The Fourth of July is significant in baseball, especially in the Yankees organization.
In 1925, Hall of Famers Herb Pennock and Lefty Grove each pitched 15 innings as the Yankees topped the Philadelphia Athletics 1-0 in the first game of a doubleheader. Late Yankees owner George Steinbrenner was born on July 4, 1930.
Exactly nine years later, Henry Louis Gehrig deemed himself the luckiest man on the face of the Earth, even in the face of a life-ending illness, and said goodbye to the game. In 1960, another Yankee great, Mickey Mantle, clubbed the 300th of his 536 career home runs. In 1984, Phil Niekro recorded his 3,000th strikeout on Uncle Sam’s birthday. This week, we will look at two major baseball moments that took place on America’s birthday.
At the very beginning of the 1983 MLB season, I spoke with a young pitcher on the Yankees roster, and confident in his repertoire, I told him that he would be the next Yankee to throw a no-hitter. On July 4 of that year, the Yankees and Red Sox celebrated by battling in another edition of their historic rivalry. Trying to take three of four games in the Bronx, Boston started John Tudor, a fifth-year left-hander who would win 21 games with a sub-2 ERA for the Cardinals just two years later. The Bombers countered with their own fifth-year southpaw, and the beneficiary of my prediction, Dave Righetti.
On that day, I was unable to attend the ballgame because I was training with a seeing-eye dog, but the game’s memory remains with me 35 years later.
Eight of Righetti’s nine strikeouts came in the first five innings, including two against Dwight Evans and one against then-future Hall of Famer Wade Boggs.
Along with Evans, Tony Armas, and fellow Hall of Famer Jim Rice, Boggs would lead a tremendous lineup to within one victory of a World Championship just three years later.

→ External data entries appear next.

Lemma run_failure_witness :
  let w := exec (Sample.listening ++ [ScheduleFailed (JStr "503")])
             Sample.fresh in
  phase w = Closing false
  /\ timers (this w) = ∅
  /\ countEvents isError (emitted (this w)) = 1
  /\ countEvents isRunFinished (emitted (this w)) = 0
  /\ SocketClient_end ∈ calls w.
Proof.
  intros w.
  assert (Hp : phase w = Closing false) by (vm_compute; reflexivity).
  assert (Hs : is_Some (socketClient w)) by (vm_compute; eexists; reflexivity).
  destruct (run_failure "acc" 300 false
              (Sample.listening ++ [ScheduleFailed (JStr "503")]))
    as (_ & H2 & H3 & _).
  destruct (H2 (or_introl Hp)) as (_ & Ht & _ & He & Hr).
  split; [exact Hp|]. split; [exact Ht|]. split; [exact He|].
  split; [exact Hr|].
  exact (H3 false (or_introl Hp) Hs).
Defined.

Lemma completion_resolves_witness :
  let s := this (exec (Sample.running None [Sample.check1; Sample.check2]
                         ++ [TimerFired 0]) Sample.fresh) in
  completion s = Some (mkCompletionTracker 1 2 true 0 false)
  /\ countEvents isFinished (emitted s) = 1
  /\ size (checks s) = 2.
Proof.
  intros s. split; [reflexivity|]. split; [reflexivity|].
  destruct (completion_resolves "acc" 300 false
              (Sample.running None [Sample.check1; Sample.check2]
                 ++ [TimerFired 0])
              (mkCompletionTracker 1 2 true 0 false) eq_refl) as (H & _).
  symmetry. exact H.
Defined.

The Yankees began to pounce on Tudor in the fifth with an RBI single by Andre Robertson, and followed that with a solo home run off the bat of Don Baylor in the sixth. Though he had walked Rice twice and Reid Nichols once, Righetti had not allowed a hit entering the eighth, and his right fielder, Steve Kemp, would make two plays to cement his name in this ballgame. Dwight Evans led off the inning and hit a fly ball deep down the right field line in foul ground, and Kemp leapt into the stands to put his pitcher just five outs away from a no-hitter. In the bottom half of the inning, Kemp put the game itself away with a two-run single off Tudor to extend the lead to four.

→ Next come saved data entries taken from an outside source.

Lemma stored_saved (l : list string) :
  stored_packages (Holds (packages_doc l)) = Some l.
Proof. unfold stored_packages. rewrite new_helper_saved. reflexivity. Qed.

Lemma track_duplicate_free (pkg : string) (h : helper) :
  duplicate_free h → duplicate_free (track pkg h).
Proof.
  intros [Hnd Hfile]. split; [by apply track_NoDup|].
  destruct (decide (pkg ∈ tracked_packages h)) as [Hin|Hout].
  - rewrite track_present by exact Hin. exact Hfile.
  - pose proof (track_NoDup pkg h Hnd) as Hnd'.
    rewrite track_absent in * by exact Hout. simpl in *.
    intros l. rewrite stored_saved. intros [= <-]. exact Hnd'.
Qed.

Lemma track_same_store (pkg : string) (h1 h2 : helper) :
  same_store h1 h2 → same_store (track pkg h1) (track pkg h2).
Proof.
  intros [Hl Hf]. unfold track. rewrite Hl.
  destruct (decide (pkg ∈ tracked_packages h2)); [by split|].
  split; simpl; by rewrite ?Hl.
Qed.

Section TrackerInvariant.

Variables apt apt' : list event → list string → Z.

Lemma install_step_duplicate_free h pkg :
  duplicate_free h → duplicate_free (install_step apt h pkg).
Proof. intros Hh. unfold install_step. by apply track_duplicate_free. Qed.

Lemma install_deps_duplicate_free pkgs h :
  duplicate_free h → duplicate_free (install_deps apt pkgs h).
Proof.
  unfold install_deps. revert h.
  induction pkgs as [|p ps IH]; intros h Hh; simpl; [exact Hh|].
  apply IH, install_step_duplicate_free, Hh.
Qed.

Lemma cleanup_duplicate_free h : duplicate_free (cleanup apt h).
Proof.
  split; [rewrite cleanup_tracked; constructor|].
  rewrite cleanup_file. intros l. rewrite stored_saved. intros [= <-].
  constructor.
Qed.

Lemma install_deps_same_store pkgs h1 h2 :
  same_store h1 h2 →
  same_store (install_deps apt pkgs h1) (install_deps apt' pkgs h2).
Proof.
  unfold install_deps. revert h1 h2.
  induction pkgs as [|p ps IH]; intros h1 h2 Hs; simpl; [exact Hs|].
  apply IH. unfold install_step. apply track_same_store. exact Hs.
Qed.

End TrackerInvariant.





(** C10. For every tracker state and every package [P]: when [P] is already
    tracked, [track P] returns the state as it was, list, file and trace, so
    nothing is written; when [P] is not tracked, the list becomes the old
    list followed by [P], and the one write of the call stores that list. *)
Theorem track_frame (h : helper) (P : string) :
  (P ∈ tracked_packages h → track P h = h)
  ∧ (P ∉ tracked_packages h →
       tracked_packages (track P h) = tracked_packages h ++ [P]
       ∧ track_file (track P h) = Holds (packages_doc (tracked_packages h ++ [P]))
       ∧ writes (trace (track P h)) =
           writes (trace h) ++ [packages_doc (tracked_packages h ++ [P])]).
Proof.
  split; [apply track_present|].
  intros Hout. rewrite track_absent by exact Hout. simpl.
  repeat split. rewrite !writes_app. simpl. by rewrite app_nil_r.
Qed.

Lemma track_frame_witness :
  track "libfoo-dev" (Helper ["libfoo-dev"] Absent []) =
    Helper ["libfoo-dev"] Absent []
  ∧ tracked_packages (track "libfoo-dev" (Helper ["libbar-dev"] Absent []))
    = ["libbar-dev"; "libfoo-dev"].
Proof.
  split.
  - apply (proj1 (track_frame (Helper ["libfoo-dev"] Absent []) "libfoo-dev")).
    simpl. left.
  - apply (proj2 (track_frame (Helper ["libbar-dev"] Absent []) "libfoo-dev")).
    simpl. intros Hin. apply list_elem_of_singleton in Hin. discriminate Hin.
Defined.

(** C6, as the code has it. A tracker built while the file is absent starts
    from the empty list; a tracker built from a file starts from the
    [packages] array as it is stored, so it is free of duplicates when that
    array is; and from a state free of duplicates, in the object and in the
    file, [track], [cleanup] and [install_deps] lead to a state free of
    duplicates, in the object and in the file they leave for the next run. *)
Theorem no_duplicates_preserved (apt : list event → list string → Z) :
  new_helper Absent = Some (Helper [] Absent [])
  ∧ (∀ f h, new_helper f = Some h →
       _load_tracked_packages f = Ok (JArr (JStr <$> tracked_packages h)))
  ∧ (∀ f h, new_helper f = Some h →
       (∀ l, stored_packages f = Some l → NoDup l) → duplicate_free h)
  ∧ (∀ h pkg, duplicate_free h → duplicate_free (track pkg h))
  ∧ (∀ h, duplicate_free h → duplicate_free (cleanup apt h))
  ∧ (∀ h pkgs, duplicate_free h → duplicate_free (install_deps apt pkgs h)).
Proof.
  split; [reflexivity|]. split; [|split; [|split; [|split]]].
  - intros f h. unfold new_helper.
    destruct (_load_tracked_packages f) as [j|e]; [|discriminate].
    destruct (as_packages j) as [l|] eqn:Hl; [|discriminate].
    intros [= <-]. simpl. f_equal.
    destruct j as [| | | |items|]; try discriminate Hl.
    f_equal. unfold as_packages in Hl. apply mapM_Some in Hl.
    induction Hl as [|j s js ss Hj _ IH]; [reflexivity|].
    destruct j; try discriminate Hj. injection Hj as ->.
    rewrite fmap_cons, IH. reflexivity.
  - intros f h Hnew Hfile.
    assert (stored_packages f = Some (tracked_packages h)) as Hst
      by (unfold stored_packages; rewrite Hnew; reflexivity).
    assert (track_file h = f) as Hf.
    { unfold new_helper in Hnew.
      destruct (_load_tracked_packages f); [|discriminate].
      destruct (as_packages a); [|discriminate]. by injection Hnew as <-. }
    split; [by apply Hfile|]. rewrite Hf. exact Hfile.
  - intros h pkg. apply track_duplicate_free.
  - intros h _. apply cleanup_duplicate_free.
  - intros h pkgs. apply install_deps_duplicate_free.
Qed.

Lemma no_duplicates_preserved_witness :
  duplicate_free (Helper ["libbar-dev"] Absent [])
  ∧ duplicate_free (track "libfoo-dev" (Helper ["libbar-dev"] Absent [])).
Proof.
  assert (duplicate_free (Helper ["libbar-dev"] Absent [])) as Hh.
  { split; simpl.
    - apply NoDup_singleton.
    - intros l Hl. injection Hl as <-. apply NoDup_nil_2. }
  split; [exact Hh|].
  exact (proj1 (proj2 (proj2 (proj2 (no_duplicates_preserved (λ _ _, 0%Z)))))
           (Helper ["libbar-dev"] Absent []) "libfoo-dev" Hh).
Defined.

(** C6, as stated, fails: a file whose [packages] array names one package
    twice is loaded as it is, and the tracker starts with a duplicate. *)
Lemma loaded_duplicates_are_kept :
  ∃ h, new_helper (Holds (JObj [("packages", JArr [JStr "a"; JStr "a"])]))
         = Some h
       ∧ tracked_packages h = ["a"; "a"]
       ∧ ¬ NoDup (tracked_packages h).
Proof.
  eexists. split; [reflexivity|]. split; [reflexivity|].
  simpl. intros Hnd. apply NoDup_cons in Hnd as [Hout _].
  apply Hout. left.
Qed.

(** C7, as the code has it. When the file is absent the load returns the
    empty array.  When the file holds a JSON object, whatever its members,
    the load does not raise: it returns the value of the [packages] member,
    and the empty array when the object has none. *)
Theorem load_is_permissive_on_objects :
  _load_tracked_packages Absent = Ok (JArr [])
  ∧ (∀ members,
       _load_tracked_packages (Holds (JObj members)) =
         Ok (default (JArr []) (dict_get members "packages")))
  ∧ (∀ members, dict_get members "packages" = None →
       _load_tracked_packages (Holds (JObj members)) = Ok (JArr [])).
Proof.
  split; [reflexivity|]. split; [reflexivity|].
  intros members Hnone. simpl. rewrite Hnone. reflexivity.
Qed.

In the ninth, after walking Jeff Newman, ground outs by Glenn Hoffman and Jerry Remy put Righetti one out away from the history books. He would celebrate America’s 207th birthday by striking out Boggs swinging on a low slider to end the ballgame.
Just two years later, the New York Mets celebrated Uncle Sam’s birthday with the Atlanta Braves at a party that lasted long beyond day’s end. At 7:05 p.m., these teams were completely unaware that their night would end later than any other night in Major League history. Doc Gooden and Rick Mahler were the starters, but they would not even combine for six innings of work, due in no small part to three long rain delays, in what became a 19-inning game.

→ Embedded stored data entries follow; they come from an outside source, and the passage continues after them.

(** * EasyIR: code resolution and transmission

    A shallow embedding of the two device entities of the [easy_ir]
    integration ([climate.py], [media_player.py]) and the properties of
    their code resolvers and transmitters.

    Python values read from the device JSON file are modelled by [json];
    the dynamically typed operations the entities apply to them ([in],
    subscripting, [.get], [.keys], [len], iteration, truthiness) are total
    functions that return the Python exception they raise.  Entity
    methods live in a state-and-exception monad that also records what
    is observable from outside: log records, outbound service calls and
    state publications. *)

From Stdlib Require Import String Ascii List ZArith QArith Bool.
From Stdlib Require Import DecimalString.
From Stdlib Require Import Lia Permutation Sorted.
Import ListNotations.

Set Warnings "-register-all".

Local Open Scope list_scope.
Local Open Scope string_scope.

(** ** Python values and primitive operations *)

Module Py.

(** What [json.load] produces.  A JSON object becomes a [dict], which
    keeps its keys in insertion order: an association list, read by its
    first binding for a key. *)
Inductive json : Type :=
| JNull
| JBool (b : bool)
| JNum (q : Q)
| JStr (s : string)
| JList (l : list json)
| JDict (d : list (string * json)).

Definition dict : Type := list (string * json).

Inductive exn : Type :=
| KeyError
| IndexError
| TypeError
| AttributeError
| ServiceFault.

Definition result (A : Type) : Type := (exn + A)%type.

Fixpoint dict_lookup (k : string) (d : dict) : option json :=
  match d with
  | [] => None
  | (k', v) :: d' => if String.eqb k k' then Some v else dict_lookup k d'
  end.

(** [bool(v)] *)
Definition truthy (v : json) : bool :=
  match v with
  | JNull => false
  | JBool b => b
  | JNum q => negb (Z.eqb (Qnum q) 0)
  | JStr s => negb (String.eqb s EmptyString)
  | JList l => match l with [] => false | _ :: _ => true end
  | JDict d => match d with [] => false | _ :: _ => true end
  end.

(** [o.get(k, default)]; only a dict has the method. *)
Definition py_get (o : json) (k : string) (default : json) : result json :=
  match o with
  | JDict d =>
      inr (match dict_lookup k d with Some v => v | None => default end)
  | _ => inl AttributeError
  end.

(** [o[k]] for a key that is a string or [None]. *)
Definition py_getitem (o : json) (k : option string) : result json :=
  match o with
  | JDict d =>
      match k with
      | Some s =>
          match dict_lookup s d with
          | Some v => inr v
          | None => inl KeyError
          end
      | None => inl KeyError
      end
  | _ => inl TypeError
  end.

(** [x == k] for a key that is a string or [None]. *)
Definition key_eqb (k : option string) (x : json) : bool :=
  match k, x with
  | Some s, JStr s' => String.eqb s s'
  | None, JNull => true
  | _, _ => false
  end.

Definition is_substring (s t : string) : bool :=
  match String.index 0 s t with Some _ => true | None => false end.

(** [k in o] for a key that is a string or [None]. *)
Definition py_contains (k : option string) (o : json) : result bool :=
  match o with
  | JDict d =>
      inr (match k with
           | Some s =>
               match dict_lookup s d with Some _ => true | None => false end
           | None => false
           end)
  | JList l => inr (existsb (key_eqb k) l)
  | JStr t =>
      match k with
      | Some s => inr (is_substring s t)
      | None => inl TypeError
      end
  | _ => inl TypeError
  end.

(** [list(o.keys())] *)
Definition py_keys (o : json) : result (list string) :=
  match o with
  | JDict d => inr (map fst d)
  | _ => inl AttributeError
  end.

(** [l[0]] *)
Definition py_index0 {A : Type} (l : list A) : result A :=
  match l with
  | [] => inl IndexError
  | x :: _ => inr x
  end.

(** [len(o)] *)
Definition py_len (o : json) : result nat :=
  match o with
  | JStr s => inr (String.length s)
  | JList l => inr (List.length l)
  | JDict d => inr (List.length d)
  | _ => inl TypeError
  end.

Fixpoint chars (s : string) : list json :=
  match s with
  | EmptyString => []
  | String c s' => JStr (String c EmptyString) :: chars s'
  end.

(** The items a [for c in o] loop visits. *)
Definition py_iter (o : json) : result (list json) :=
  match o with
  | JList l => inr l
  | JStr s => inr (chars s)
  | JDict d => inr (map (fun kv => JStr (fst kv)) d)
  | _ => inl TypeError
  end.

Definition isinstance_str (o : json) : bool :=
  match o with JStr _ => true | _ => false end.

(** [int(x)] on a finite number truncates towards zero. *)
Definition py_int (x : Q) : Z := Z.quot (Qnum x) (Zpos (Qden x)).

(** [str(n)] for an integer. *)
Definition str_of_int (n : Z) : string := NilZero.string_of_int (Z.to_int n).

Definition str_of_nat (n : nat) : string := str_of_int (Z.of_nat n).

(** [str(o)] inside an f-string, for a string or [None]. *)
Definition str_of_optional (o : option string) : string :=
  match o with Some s => s | None => "None" end.

End Py.
Import Py.

(** ** Effects *)

Module Eff.

Inductive level : Type := DEBUG | INFO | WARNING | ERROR.

(** The [service_data] argument of [remote.send_command]. *)
Record ServiceData : Type := mkServiceData {
  entity_id : option string;
  command : list json
}.

Inductive event : Type :=
| Log (lvl : level) (msg : string)
| ServiceCall (domain service : string) (data : ServiceData)
| WriteHAState.

(** The host: its service registry answers a call or faults. *)
Record HomeAssistant : Type := mkHass {
  services_async_call : string -> string -> ServiceData -> option exn
}.

Section Monad.
Context {S : Type}.

(** A run ends normally or with an exception; the entity's fields and
    what was emitted so far survive either way. *)
Record Res (A : Type) : Type := mkRes {
  outcome : result A;
  final : S;
  trace : list event
}.
Arguments mkRes {A}.
Arguments outcome {A}.
Arguments final {A}.
Arguments trace {A}.

Definition M (A : Type) : Type := S -> Res A.

Definition ret {A} (x : A) : M A := fun s => mkRes (inr x) s [].

Definition raise {A} (e : exn) : M A := fun s => mkRes (inl e) s [].

Definition bind {A B} (m : M A) (k : A -> M B) : M B :=
  fun s =>
    let r := m s in
    match outcome r with
    | inl e => mkRes (inl e) (final r) (trace r)
    | inr x =>
        let r' := k x (final r) in
        mkRes (outcome r') (final r') (trace r ++ trace r')
    end.

Definition get : M S := fun s => mkRes (inr s) s [].

Definition put (s' : S) : M unit := fun _ => mkRes (inr tt) s' [].

Definition lift {A} (r : result A) : M A :=
  match r with
  | inl e => raise e
  | inr x => ret x
  end.

Definition emit (e : event) : M unit := fun s => mkRes (inr tt) s [e].

Definition log (lvl : level) (msg : string) : M unit := emit (Log lvl msg).

(** [await hass.services.async_call(domain, service, data)] *)
Definition async_call (hass : HomeAssistant)
    (domain service : string) (data : ServiceData) : M unit :=
  bind (emit (ServiceCall domain service data)) (fun _ =>
    match services_async_call hass domain service data with
    | Some e => raise e
    | None => ret tt
    end).

Definition async_write_ha_state : M unit := emit WriteHAState.

(** [m] never changes the entity's fields, whether it returns or raises. *)
Definition preserves {A} (m : M A) : Prop := forall s, final (m s) = s.

End Monad.

Arguments Res : clear implicits.
Arguments M : clear implicits.
Arguments mkRes {S A}.
Arguments outcome {S A}.
Arguments final {S A}.
Arguments trace {S A}.

(** The payloads handed to the outbound send-command capability. *)
Fixpoint transmissions (tr : list event) : list ServiceData :=
  match tr with
  | [] => []
  | ServiceCall _ _ data :: tr' => data :: transmissions tr'
  | _ :: tr' => transmissions tr'
  end.

Fixpoint logged (lvl : level) (tr : list event) : list string :=
  match tr with
  | [] => []
  | Log l msg :: tr' =>
      match l, lvl with
      | DEBUG, DEBUG | INFO, INFO | WARNING, WARNING | ERROR, ERROR =>
          msg :: logged lvl tr'
      | _, _ => logged lvl tr'
      end
  | _ :: tr' => logged lvl tr'
  end.

Declare Scope eff_scope.
Delimit Scope eff_scope with eff.
Notation "x <- m ;; k" := (bind m (fun x => k))
  (at level 61, m at next level, right associativity) : eff_scope.
Notation "m ;; k" := (bind m (fun _ => k))
  (at level 61, right associativity) : eff_scope.

End Eff.
Import Eff.
Local Open Scope eff_scope.

(** ** The transmitter's normalisation, shared by both entities

    Both [_send_command] (climate) and [_send_raw_code] (media player)
    run the same loop over the code items. *)

Definition B64_PREFIX : string := "b64:".

(** One iteration of the loop: what is appended to [final_commands]. *)
Definition final_command (c : json) : json :=
  match c with
  | JStr s =>
      if negb (String.prefix B64_PREFIX s) then JStr (B64_PREFIX ++ s) else c
  | _ => c
  end.

(** [final_commands = []; for c in code: final_commands.append(...)] *)
Definition final_commands_of (items : list json) : list json :=
  fold_left (fun acc c => (acc ++ [final_command c])%list) items [].

(** ** [climate.py] *)

Module Climate.

(** [homeassistant.components.climate.HVACMode] *)
Inductive HVACMode : Type :=
| OFF | HEAT | COOL | HEAT_COOL | AUTO | DRY | FAN_ONLY.

Definition HVACMode_eqb (a b : HVACMode) : bool :=
  match a, b with
  | OFF, OFF | HEAT, HEAT | COOL, COOL | HEAT_COOL, HEAT_COOL
  | AUTO, AUTO | DRY, DRY | FAN_ONLY, FAN_ONLY => true
  | _, _ => false
  end.

(** Map JSON strings to Home Assistant constants. *)
Definition HVAC_MODES_MAP : list (string * HVACMode) :=
  [ ("off", OFF);
    ("cool", COOL);
    ("heat", HEAT);
    ("auto", AUTO);
    ("dry", DRY);
    ("fan", FAN_ONLY);
    ("fan_only", FAN_ONLY) ].

(** [d[k] = v] on a dict keyed by modes: an existing key keeps its place
    and takes the new value. *)
Fixpoint mode_dict_set (d : list (HVACMode * string)) (k : HVACMode)
    (v : string) : list (HVACMode * string) :=
  match d with
  | [] => [(k, v)]
  | (k', v') :: d' =>
      if HVACMode_eqb k k' then (k', v) :: d'
      else (k', v') :: mode_dict_set d' k v
  end.

(** [{v: k for k, v in HVAC_MODES_MAP.items()}] *)
Definition HVAC_MODES_INV_MAP : list (HVACMode * string) :=
  fold_left (fun acc kv => mode_dict_set acc (snd kv) (fst kv))
    HVAC_MODES_MAP [].

(** [HVAC_MODES_INV_MAP.get(mode)] *)
Fixpoint mode_dict_get (d : list (HVACMode * string)) (k : HVACMode)
    : option string :=
  match d with
  | [] => None
  | (k', v) :: d' => if HVACMode_eqb k k' then Some v else mode_dict_get d' k
  end.

(** The fields of an [EasyIRClimate] the send path reads or writes.
    [_device_data] is a dict: [__init__] calls its [.get], so no entity
    exists for any other JSON value. *)
Record EasyIRClimate : Type := mkClimate {
  hass : HomeAssistant;
  _device_data : dict;
  _controller : option string;
  _attr_hvac_mode : HVACMode;
  _attr_target_temperature : Q;
  _attr_fan_mode : string
}.

Definition set_hvac_mode (self : EasyIRClimate) (m : HVACMode) :=
  mkClimate (hass self) (_device_data self) (_controller self)
    m (_attr_target_temperature self) (_attr_fan_mode self).

Definition set_target_temperature (self : EasyIRClimate) (t : Q) :=
  mkClimate (hass self) (_device_data self) (_controller self)
    (_attr_hvac_mode self) t (_attr_fan_mode self).

Definition set_fan_mode (self : EasyIRClimate) (f : string) :=
  mkClimate (hass self) (_device_data self) (_controller self)
    (_attr_hvac_mode self) (_attr_target_temperature self) f.

(** Call the [remote.send_command] service with the Broadlink fix. *)
Definition _send_command (code : json) : M EasyIRClimate unit :=
  self <- get ;;
  let code := if isinstance_str code then JList [code] else code in
  items <- lift (py_iter code) ;;
  let final_commands := final_commands_of items in
  log INFO ("EasyIR: Sending " ++ str_of_nat (List.length final_commands)
            ++ " command(s) to " ++ str_of_optional (_controller self)) ;;
  async_call (hass self) "remote" "send_command"
    {| entity_id := _controller self; command := final_commands |}.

Mets first baseman Keith Hernandez finished hitting for the cycle within the standard nine innings, while driving in three runs, and scoring another three. The late Hall of Famer Gary Carter accomplished maybe the biggest feat of his career by catching all 19 innings, with 305 pitches from seven pitchers. The Braves scored four in the eighth to take an 8-7 lead, but the Mets tied it in the ninth with an RBI single by Lenny Dykstra.
A two-run homer by Howard Johnson in the 13th met its match with a tying shot by Terry Harper. Davey Johnson and Darryl Strawberry were both ejected for arguing balls and strikes in the 17th, but an 18th inning Dykstra sac fly looked like it would end the game, as pitcher Rick Camp batted due to Atlanta being out of position players. Then-Braves announcer John Sterling commented to his broadcast partner Ernie Johnson how nutty the game would be if Camp hit a game-tying homer off Tom Gorman. About 30 seconds later, cue the dramatic irony. Despite his only career home run, Camp lost the game by allowing three runs in the 19th, for a 16-13 Mets win.
Yet, there was still more insanity. Though the game ended at nearly 4 a.m. on July 5, it began on July 4, causing fireworks to go off when it concluded. The snoozing citizens of Atlanta awoke in a moment to call the local authorities, believing their city’s crime had escalated quickly. Rather, it simply marked the end to an insane game that began while honoring Lady Liberty.